*EXERCISE*. Examine the material below. Gather every line in which the string "pdTRUE" appears.

*DATA FOR ANALYSIS*.

-------------------------

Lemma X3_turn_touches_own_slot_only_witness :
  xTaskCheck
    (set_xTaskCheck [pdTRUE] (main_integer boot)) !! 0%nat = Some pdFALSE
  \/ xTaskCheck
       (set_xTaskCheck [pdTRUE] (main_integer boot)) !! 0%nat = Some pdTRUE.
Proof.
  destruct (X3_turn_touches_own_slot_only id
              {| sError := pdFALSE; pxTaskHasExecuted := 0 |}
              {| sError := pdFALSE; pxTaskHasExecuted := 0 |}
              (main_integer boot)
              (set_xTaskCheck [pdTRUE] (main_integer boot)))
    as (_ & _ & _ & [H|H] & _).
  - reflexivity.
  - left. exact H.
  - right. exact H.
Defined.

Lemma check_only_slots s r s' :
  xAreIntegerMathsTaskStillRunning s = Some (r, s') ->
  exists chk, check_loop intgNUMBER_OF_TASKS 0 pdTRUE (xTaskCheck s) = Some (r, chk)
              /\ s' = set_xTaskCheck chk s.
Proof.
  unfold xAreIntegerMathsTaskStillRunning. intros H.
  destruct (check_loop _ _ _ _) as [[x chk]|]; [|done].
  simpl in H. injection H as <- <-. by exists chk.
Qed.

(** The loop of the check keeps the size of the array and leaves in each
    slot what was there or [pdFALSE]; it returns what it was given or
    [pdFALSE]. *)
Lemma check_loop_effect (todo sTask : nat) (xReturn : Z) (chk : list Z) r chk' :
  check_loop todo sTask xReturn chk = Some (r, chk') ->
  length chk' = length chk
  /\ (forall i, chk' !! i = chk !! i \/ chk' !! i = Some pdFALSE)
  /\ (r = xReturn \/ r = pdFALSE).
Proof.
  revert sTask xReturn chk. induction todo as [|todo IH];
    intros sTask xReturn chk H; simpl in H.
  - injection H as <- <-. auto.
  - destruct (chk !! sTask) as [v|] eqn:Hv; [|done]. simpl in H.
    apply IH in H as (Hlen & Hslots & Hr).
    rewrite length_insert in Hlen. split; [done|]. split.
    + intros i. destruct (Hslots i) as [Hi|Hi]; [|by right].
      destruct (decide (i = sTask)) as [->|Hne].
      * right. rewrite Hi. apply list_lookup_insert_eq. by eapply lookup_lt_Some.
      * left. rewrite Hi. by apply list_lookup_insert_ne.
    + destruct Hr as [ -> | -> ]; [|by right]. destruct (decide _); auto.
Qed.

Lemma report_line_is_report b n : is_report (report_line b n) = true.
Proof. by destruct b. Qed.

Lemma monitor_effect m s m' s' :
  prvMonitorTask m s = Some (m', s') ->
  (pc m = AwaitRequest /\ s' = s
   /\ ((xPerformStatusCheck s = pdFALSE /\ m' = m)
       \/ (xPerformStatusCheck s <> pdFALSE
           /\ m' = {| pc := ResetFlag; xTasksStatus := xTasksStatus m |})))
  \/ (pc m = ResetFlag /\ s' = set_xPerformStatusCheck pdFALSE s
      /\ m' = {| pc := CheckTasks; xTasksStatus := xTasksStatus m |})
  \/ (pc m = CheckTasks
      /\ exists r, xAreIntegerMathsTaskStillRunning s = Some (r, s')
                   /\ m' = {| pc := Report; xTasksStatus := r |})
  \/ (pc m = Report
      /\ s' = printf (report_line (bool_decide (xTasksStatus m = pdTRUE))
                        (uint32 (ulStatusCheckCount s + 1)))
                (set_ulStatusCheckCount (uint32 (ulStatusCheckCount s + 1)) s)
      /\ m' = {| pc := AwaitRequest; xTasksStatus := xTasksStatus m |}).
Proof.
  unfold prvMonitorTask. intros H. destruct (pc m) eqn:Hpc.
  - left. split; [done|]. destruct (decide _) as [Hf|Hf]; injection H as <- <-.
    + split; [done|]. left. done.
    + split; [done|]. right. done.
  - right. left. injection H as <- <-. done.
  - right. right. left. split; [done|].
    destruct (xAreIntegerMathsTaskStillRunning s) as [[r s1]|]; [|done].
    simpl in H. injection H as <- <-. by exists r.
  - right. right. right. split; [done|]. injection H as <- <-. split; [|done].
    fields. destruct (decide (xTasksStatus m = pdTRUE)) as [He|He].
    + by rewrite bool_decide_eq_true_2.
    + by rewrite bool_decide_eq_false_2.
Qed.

-------------------------

*RESPONSE BELOW*.
    (set_xTaskCheck [pdTRUE] (main_integer boot)) !! 0%nat = Some pdFALSE
       (set_xTaskCheck [pdTRUE] (main_integer boot)) !! 0%nat = Some pdTRUE.
              (set_xTaskCheck [pdTRUE] (main_integer boot)))
  exists chk, check_loop intgNUMBER_OF_TASKS 0 pdTRUE (xTaskCheck s) = Some (r, chk)
      /\ s' = printf (report_line (bool_decide (xTasksStatus m = pdTRUE))
    fields. destruct (decide (xTasksStatus m = pdTRUE)) as [He|He].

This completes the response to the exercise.